Stored items:
********************
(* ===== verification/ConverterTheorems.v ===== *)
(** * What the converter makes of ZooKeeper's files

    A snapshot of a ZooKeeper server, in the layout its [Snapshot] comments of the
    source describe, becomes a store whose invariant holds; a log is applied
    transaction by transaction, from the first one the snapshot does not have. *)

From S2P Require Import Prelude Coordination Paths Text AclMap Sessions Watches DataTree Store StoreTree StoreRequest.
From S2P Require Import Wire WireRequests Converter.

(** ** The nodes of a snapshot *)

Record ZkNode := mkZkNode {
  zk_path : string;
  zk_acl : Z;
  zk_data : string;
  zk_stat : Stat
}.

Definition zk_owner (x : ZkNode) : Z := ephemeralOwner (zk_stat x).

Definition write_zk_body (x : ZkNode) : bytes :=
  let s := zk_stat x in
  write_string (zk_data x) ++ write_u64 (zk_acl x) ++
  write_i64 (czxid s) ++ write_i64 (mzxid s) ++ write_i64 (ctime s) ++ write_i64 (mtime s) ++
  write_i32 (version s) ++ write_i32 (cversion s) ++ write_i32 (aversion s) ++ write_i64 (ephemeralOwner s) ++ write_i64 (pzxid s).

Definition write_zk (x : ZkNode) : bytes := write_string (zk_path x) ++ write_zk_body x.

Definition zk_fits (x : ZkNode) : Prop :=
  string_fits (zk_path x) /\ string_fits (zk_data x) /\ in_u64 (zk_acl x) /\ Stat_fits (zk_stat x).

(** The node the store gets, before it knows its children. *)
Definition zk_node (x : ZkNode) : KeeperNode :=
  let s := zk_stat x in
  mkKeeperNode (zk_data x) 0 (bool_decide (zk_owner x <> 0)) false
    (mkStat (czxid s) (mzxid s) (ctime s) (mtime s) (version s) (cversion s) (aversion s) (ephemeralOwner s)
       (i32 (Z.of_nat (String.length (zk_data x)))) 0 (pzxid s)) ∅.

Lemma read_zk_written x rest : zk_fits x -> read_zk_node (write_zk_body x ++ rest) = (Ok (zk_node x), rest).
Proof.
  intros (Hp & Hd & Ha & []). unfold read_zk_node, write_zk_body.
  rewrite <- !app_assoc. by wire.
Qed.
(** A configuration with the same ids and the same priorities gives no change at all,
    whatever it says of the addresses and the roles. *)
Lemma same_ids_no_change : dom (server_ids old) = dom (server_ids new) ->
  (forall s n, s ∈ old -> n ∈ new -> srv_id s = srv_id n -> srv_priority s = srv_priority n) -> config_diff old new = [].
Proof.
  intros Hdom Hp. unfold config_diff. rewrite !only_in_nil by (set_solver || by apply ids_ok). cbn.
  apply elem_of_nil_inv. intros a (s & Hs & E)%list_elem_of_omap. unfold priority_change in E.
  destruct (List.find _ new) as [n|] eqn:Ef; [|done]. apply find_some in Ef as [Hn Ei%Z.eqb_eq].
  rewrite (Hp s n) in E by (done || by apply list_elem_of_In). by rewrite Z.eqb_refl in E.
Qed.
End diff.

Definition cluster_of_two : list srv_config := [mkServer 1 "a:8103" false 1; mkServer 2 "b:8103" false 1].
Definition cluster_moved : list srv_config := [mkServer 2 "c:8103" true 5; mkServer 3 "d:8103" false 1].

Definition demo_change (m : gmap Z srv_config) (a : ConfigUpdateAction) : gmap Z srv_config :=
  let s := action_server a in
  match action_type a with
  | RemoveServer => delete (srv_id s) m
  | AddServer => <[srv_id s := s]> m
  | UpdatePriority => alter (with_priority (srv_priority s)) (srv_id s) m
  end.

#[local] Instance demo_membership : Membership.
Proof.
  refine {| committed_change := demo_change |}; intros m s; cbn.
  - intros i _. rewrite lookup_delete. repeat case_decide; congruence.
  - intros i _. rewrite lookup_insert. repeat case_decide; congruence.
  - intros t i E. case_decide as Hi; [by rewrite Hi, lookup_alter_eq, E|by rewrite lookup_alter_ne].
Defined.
********************
- [WHAT IS EXPECTED]:
Filter the entries above and copy only the lines that hold "cversion".

- [SOLUTION]:
  write_i32 (version s) ++ write_i32 (cversion s) ++ write_i32 (aversion s) ++ write_i64 (ephemeralOwner s) ++ write_i64 (pzxid s).
    (mkStat (czxid s) (mzxid s) (ctime s) (mtime s) (version s) (cversion s) (aversion s) (ephemeralOwner s)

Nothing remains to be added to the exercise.